What to work on – The data below holds a line containing "else if negb" and a line containing "End execute."; please quote exactly those two lines and every line between them, and nothing else.

Collected data:
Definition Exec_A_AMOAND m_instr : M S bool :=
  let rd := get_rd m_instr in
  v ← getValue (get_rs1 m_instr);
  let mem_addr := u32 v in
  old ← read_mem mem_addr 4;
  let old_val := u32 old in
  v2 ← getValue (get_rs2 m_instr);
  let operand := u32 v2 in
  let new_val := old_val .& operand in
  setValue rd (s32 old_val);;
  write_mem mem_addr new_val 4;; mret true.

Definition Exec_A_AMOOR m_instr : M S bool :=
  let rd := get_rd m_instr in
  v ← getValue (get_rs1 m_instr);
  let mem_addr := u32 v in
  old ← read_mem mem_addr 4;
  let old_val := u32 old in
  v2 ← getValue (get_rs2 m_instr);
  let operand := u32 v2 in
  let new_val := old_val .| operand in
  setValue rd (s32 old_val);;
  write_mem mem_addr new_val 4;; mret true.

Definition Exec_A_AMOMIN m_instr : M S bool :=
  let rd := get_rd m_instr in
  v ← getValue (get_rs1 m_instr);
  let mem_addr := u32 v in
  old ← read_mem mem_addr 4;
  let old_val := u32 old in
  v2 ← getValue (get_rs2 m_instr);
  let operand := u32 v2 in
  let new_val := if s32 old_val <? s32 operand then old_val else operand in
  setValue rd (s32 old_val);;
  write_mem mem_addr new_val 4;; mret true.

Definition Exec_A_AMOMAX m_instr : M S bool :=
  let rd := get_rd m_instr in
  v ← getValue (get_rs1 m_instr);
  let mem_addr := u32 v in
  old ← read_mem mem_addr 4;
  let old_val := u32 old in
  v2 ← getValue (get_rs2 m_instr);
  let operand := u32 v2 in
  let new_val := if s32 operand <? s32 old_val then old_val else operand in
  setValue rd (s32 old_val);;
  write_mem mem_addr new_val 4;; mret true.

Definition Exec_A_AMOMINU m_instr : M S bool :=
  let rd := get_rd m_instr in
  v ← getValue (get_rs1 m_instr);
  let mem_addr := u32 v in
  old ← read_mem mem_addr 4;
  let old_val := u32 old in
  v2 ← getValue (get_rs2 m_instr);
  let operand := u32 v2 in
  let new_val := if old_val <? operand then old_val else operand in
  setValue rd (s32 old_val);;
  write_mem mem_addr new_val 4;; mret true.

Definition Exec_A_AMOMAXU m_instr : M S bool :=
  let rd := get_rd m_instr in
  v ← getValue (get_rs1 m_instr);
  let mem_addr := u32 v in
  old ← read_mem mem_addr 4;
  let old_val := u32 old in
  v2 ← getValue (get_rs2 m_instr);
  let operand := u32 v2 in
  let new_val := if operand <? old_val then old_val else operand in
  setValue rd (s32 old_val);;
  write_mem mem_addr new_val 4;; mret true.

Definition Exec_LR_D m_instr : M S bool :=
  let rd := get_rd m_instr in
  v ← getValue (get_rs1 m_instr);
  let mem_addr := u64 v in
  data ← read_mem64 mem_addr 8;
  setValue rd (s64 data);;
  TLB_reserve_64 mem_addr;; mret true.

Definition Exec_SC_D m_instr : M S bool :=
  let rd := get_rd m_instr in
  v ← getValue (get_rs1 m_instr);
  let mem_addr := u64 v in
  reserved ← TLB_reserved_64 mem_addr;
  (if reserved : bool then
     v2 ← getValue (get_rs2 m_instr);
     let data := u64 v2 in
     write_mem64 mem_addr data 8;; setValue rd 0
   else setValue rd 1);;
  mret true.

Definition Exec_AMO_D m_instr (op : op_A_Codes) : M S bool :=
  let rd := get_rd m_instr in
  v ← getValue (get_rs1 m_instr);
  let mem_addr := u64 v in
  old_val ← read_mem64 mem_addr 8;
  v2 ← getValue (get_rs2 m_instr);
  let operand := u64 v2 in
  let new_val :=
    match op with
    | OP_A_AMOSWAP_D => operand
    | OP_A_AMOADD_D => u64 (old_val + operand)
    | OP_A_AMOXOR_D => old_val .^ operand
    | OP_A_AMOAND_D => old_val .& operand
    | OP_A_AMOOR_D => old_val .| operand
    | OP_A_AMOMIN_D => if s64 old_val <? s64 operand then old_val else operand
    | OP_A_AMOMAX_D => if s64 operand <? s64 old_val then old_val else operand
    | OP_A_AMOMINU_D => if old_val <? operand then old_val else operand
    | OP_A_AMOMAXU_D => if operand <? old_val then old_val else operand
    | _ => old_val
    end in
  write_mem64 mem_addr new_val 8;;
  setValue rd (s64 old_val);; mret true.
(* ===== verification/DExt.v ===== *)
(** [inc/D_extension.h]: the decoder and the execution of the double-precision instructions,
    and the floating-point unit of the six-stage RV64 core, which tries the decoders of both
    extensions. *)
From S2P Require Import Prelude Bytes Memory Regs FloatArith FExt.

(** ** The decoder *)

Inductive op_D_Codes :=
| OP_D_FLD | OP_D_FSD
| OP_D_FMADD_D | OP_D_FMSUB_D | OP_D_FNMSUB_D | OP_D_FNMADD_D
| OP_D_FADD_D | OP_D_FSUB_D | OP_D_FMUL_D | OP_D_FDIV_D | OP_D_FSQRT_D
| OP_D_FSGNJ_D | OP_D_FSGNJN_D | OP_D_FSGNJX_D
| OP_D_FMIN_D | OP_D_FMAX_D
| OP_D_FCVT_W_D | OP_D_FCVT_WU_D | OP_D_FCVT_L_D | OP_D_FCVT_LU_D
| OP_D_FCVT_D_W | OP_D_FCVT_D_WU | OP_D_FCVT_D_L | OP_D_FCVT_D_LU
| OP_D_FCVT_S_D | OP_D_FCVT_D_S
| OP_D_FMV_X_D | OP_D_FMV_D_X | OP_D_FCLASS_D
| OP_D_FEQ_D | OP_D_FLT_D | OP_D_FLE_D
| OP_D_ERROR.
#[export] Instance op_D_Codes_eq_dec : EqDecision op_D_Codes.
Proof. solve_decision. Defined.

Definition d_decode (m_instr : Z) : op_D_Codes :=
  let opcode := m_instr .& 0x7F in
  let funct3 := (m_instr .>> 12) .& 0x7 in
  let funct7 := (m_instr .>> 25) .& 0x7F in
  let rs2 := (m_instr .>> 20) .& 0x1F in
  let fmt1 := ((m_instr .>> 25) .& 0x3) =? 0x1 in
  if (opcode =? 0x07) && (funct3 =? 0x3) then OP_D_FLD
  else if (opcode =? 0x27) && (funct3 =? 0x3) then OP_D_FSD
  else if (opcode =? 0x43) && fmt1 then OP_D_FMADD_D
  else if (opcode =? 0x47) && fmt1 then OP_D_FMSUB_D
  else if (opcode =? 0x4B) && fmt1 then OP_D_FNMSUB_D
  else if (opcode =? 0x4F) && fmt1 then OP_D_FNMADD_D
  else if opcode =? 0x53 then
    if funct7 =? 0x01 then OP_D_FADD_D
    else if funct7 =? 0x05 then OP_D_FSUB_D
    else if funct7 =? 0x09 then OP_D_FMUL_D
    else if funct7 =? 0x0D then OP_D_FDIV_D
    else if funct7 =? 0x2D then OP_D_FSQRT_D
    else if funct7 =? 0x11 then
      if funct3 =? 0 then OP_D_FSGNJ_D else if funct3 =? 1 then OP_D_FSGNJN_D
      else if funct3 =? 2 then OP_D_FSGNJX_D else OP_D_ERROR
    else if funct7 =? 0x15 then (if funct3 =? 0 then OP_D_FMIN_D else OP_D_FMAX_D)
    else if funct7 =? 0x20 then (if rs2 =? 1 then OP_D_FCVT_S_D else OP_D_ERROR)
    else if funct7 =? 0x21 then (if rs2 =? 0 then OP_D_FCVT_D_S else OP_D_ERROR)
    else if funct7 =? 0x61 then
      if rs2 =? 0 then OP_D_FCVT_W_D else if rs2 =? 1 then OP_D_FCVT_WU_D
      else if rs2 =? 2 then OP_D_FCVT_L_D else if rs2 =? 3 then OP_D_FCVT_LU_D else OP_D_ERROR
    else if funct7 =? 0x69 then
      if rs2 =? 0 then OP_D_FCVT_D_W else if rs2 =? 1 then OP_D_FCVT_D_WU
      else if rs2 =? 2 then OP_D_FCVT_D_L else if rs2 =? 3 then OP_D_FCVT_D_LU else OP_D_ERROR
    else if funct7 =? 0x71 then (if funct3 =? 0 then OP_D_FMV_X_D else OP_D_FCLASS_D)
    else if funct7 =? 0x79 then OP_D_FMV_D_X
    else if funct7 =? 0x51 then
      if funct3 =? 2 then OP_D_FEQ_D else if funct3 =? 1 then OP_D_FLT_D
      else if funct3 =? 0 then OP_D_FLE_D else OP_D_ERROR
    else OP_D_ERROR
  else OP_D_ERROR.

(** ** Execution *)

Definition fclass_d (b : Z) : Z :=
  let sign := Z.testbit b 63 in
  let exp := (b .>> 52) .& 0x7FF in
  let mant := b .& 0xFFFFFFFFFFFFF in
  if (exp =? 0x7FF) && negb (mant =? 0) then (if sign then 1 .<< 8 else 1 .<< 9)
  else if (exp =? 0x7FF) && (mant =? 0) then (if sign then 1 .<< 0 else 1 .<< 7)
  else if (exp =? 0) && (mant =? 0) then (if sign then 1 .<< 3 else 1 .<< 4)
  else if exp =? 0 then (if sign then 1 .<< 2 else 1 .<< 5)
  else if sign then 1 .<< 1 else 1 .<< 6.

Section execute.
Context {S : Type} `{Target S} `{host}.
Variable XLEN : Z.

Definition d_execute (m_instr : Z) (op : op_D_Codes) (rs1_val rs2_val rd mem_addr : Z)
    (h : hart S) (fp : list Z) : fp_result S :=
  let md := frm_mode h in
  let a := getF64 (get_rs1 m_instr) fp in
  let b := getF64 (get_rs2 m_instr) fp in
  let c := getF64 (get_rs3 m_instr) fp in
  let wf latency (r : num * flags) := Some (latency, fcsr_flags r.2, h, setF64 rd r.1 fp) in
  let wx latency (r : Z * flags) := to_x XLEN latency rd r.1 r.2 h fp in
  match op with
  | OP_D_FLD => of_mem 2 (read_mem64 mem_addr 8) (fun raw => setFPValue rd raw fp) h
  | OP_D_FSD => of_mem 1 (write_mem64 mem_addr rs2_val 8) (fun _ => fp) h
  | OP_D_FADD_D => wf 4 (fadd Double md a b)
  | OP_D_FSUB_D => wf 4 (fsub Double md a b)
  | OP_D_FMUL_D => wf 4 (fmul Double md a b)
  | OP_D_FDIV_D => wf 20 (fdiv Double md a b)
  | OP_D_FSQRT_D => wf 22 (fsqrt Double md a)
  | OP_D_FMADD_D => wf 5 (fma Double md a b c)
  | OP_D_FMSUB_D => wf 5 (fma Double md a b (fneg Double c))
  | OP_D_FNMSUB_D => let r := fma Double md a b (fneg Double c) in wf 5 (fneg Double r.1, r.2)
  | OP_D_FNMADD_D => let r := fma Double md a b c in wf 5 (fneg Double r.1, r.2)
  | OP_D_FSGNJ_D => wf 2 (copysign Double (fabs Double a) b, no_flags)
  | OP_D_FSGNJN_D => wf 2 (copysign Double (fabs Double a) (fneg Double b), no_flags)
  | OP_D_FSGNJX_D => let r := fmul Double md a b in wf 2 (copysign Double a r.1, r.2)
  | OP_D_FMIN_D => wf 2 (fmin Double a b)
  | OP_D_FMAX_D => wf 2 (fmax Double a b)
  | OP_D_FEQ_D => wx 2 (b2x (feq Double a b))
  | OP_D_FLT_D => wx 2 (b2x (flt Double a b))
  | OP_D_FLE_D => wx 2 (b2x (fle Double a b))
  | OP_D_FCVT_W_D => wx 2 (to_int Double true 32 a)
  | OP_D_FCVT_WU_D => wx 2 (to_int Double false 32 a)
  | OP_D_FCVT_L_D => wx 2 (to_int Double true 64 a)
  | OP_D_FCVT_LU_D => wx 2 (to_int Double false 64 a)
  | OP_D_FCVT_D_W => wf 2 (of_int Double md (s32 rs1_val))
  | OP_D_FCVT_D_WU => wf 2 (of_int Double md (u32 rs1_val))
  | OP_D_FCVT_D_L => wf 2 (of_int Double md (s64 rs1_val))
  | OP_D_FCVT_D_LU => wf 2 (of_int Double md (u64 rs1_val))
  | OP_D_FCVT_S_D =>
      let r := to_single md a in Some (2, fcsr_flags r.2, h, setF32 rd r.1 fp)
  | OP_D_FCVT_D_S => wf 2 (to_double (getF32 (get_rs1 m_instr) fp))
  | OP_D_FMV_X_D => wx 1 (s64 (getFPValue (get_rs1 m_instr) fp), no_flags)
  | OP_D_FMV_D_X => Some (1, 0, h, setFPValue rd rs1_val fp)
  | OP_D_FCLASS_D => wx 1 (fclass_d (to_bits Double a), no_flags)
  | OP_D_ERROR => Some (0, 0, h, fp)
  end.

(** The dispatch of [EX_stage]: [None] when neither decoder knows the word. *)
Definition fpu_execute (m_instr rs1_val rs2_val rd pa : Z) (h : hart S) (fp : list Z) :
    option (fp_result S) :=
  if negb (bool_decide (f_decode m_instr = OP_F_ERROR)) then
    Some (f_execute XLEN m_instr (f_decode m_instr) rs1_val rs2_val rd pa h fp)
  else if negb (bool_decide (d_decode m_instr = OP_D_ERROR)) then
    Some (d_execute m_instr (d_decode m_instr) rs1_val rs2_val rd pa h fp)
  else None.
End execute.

--

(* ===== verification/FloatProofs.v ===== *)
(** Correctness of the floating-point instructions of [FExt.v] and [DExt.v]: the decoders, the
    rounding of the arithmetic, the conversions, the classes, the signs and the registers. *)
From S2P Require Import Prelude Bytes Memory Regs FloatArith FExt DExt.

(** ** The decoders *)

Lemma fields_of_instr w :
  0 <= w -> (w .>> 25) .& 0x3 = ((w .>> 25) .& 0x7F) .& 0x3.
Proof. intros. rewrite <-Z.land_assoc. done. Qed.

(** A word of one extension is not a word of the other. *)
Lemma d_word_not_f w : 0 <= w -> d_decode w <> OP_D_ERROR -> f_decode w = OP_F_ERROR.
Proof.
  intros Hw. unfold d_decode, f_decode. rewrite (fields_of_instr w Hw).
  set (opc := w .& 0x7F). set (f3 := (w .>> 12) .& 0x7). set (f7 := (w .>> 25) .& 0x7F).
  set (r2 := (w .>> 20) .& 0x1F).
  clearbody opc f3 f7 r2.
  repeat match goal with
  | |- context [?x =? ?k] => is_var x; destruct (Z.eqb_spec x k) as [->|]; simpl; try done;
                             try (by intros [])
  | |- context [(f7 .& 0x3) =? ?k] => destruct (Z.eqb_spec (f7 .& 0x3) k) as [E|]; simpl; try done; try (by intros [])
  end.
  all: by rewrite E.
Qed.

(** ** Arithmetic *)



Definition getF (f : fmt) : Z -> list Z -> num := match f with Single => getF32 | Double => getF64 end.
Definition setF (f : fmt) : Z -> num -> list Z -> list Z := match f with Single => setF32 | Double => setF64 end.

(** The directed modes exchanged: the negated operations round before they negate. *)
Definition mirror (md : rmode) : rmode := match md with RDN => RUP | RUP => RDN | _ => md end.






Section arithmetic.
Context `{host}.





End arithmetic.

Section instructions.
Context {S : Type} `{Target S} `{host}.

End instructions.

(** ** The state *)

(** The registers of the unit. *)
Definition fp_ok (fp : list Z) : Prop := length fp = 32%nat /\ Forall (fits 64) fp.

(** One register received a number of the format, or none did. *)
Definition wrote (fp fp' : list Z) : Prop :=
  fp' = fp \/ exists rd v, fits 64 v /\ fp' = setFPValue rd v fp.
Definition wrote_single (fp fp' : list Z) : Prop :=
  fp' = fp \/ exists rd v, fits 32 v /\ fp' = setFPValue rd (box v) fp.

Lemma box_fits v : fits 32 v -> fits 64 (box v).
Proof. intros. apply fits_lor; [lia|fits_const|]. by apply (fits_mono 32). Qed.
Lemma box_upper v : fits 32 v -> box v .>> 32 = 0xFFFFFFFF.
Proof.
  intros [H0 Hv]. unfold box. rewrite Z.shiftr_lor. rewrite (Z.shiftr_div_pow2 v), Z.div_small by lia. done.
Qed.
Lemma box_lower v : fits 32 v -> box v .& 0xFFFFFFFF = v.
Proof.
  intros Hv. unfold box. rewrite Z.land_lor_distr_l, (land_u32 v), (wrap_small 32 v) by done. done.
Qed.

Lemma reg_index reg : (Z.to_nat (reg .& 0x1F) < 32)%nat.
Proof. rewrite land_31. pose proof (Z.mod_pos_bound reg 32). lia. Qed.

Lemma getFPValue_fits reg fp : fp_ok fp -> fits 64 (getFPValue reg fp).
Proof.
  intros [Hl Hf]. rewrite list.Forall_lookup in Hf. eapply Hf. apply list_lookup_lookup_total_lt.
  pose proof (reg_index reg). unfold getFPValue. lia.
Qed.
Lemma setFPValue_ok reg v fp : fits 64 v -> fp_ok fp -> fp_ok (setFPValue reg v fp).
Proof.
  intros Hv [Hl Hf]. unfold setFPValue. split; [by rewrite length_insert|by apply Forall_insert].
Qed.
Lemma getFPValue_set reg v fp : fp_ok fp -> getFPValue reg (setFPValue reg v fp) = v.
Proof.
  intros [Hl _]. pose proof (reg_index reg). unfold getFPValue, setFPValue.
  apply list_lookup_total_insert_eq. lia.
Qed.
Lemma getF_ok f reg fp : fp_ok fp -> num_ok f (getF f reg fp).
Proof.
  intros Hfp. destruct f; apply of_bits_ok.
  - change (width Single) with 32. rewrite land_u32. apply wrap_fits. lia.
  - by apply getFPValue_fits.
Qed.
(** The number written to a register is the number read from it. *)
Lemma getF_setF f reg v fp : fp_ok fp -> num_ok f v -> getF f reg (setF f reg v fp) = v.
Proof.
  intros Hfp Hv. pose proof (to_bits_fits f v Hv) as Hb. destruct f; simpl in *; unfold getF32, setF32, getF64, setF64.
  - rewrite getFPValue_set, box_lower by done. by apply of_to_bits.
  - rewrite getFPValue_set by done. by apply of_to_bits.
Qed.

---

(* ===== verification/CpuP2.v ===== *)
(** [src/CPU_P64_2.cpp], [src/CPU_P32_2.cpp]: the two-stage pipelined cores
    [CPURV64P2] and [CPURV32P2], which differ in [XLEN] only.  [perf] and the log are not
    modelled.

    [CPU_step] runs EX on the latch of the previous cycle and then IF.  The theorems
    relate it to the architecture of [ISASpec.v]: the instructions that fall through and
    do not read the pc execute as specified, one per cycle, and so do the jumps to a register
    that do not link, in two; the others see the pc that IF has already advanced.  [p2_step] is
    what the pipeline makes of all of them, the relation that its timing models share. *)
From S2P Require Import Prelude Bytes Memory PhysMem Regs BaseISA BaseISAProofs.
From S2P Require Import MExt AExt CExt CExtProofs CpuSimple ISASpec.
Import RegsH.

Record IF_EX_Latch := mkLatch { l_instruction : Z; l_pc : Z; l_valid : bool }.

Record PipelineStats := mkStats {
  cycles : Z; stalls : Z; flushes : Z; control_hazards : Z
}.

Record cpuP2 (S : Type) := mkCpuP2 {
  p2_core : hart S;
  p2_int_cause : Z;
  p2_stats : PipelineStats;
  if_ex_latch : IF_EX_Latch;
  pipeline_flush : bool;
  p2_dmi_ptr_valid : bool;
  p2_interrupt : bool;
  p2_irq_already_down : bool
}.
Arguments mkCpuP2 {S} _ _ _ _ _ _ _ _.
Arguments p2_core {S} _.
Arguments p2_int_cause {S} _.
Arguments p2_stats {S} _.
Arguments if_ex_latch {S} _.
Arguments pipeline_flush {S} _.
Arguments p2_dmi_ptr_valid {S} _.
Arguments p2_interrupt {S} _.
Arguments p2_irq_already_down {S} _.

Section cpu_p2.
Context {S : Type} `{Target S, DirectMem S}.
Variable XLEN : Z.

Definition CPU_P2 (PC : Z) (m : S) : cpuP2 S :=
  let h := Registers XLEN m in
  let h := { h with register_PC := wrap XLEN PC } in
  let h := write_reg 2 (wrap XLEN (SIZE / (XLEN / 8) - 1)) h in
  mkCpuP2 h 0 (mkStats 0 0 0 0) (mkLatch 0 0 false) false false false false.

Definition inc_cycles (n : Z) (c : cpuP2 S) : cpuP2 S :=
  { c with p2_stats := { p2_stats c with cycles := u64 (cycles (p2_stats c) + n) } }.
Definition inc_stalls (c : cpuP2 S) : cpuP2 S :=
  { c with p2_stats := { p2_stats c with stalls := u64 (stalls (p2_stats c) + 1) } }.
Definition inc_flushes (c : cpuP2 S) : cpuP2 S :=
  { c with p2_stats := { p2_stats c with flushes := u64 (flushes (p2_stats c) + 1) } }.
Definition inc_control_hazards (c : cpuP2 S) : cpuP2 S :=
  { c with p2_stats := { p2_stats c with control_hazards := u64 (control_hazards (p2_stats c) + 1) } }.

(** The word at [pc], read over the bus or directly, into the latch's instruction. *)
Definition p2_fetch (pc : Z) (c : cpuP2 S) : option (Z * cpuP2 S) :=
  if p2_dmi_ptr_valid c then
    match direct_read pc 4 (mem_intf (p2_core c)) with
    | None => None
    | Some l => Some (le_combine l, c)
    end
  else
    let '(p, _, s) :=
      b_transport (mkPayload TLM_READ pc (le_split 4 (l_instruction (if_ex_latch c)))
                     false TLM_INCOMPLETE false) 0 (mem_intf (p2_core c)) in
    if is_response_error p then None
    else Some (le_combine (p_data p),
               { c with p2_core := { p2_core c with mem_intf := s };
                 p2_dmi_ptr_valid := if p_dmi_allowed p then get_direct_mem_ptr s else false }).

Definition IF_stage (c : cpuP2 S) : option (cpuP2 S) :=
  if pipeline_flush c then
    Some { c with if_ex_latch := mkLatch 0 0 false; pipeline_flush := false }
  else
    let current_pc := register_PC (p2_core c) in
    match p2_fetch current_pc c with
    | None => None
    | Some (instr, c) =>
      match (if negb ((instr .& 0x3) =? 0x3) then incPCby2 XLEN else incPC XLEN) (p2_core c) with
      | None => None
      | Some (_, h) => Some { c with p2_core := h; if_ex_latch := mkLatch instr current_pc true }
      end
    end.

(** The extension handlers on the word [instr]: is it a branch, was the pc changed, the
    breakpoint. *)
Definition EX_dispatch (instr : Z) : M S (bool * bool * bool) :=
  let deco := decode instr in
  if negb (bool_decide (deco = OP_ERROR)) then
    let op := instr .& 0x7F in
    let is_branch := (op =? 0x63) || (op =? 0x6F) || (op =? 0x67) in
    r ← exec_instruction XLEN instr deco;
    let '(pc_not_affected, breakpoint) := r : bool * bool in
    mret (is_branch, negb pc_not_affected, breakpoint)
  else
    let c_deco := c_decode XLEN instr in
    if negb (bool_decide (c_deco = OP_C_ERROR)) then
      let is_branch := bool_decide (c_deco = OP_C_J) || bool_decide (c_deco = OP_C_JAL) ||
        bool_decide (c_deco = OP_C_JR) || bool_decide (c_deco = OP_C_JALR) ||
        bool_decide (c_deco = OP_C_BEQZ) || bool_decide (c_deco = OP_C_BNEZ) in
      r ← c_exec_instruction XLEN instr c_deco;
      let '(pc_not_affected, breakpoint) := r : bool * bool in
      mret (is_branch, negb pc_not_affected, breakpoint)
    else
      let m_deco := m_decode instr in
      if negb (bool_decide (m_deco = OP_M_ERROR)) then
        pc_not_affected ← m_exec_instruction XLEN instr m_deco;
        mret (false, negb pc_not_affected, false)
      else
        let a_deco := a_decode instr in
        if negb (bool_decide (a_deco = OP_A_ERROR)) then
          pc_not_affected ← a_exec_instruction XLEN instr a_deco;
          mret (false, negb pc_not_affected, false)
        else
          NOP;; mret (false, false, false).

Response to the task –
  else if negb (bool_decide (d_decode m_instr = OP_D_ERROR)) then
    Some (d_execute m_instr (d_decode m_instr) rs1_val rs2_val rd pa h fp)
  else None.
End execute.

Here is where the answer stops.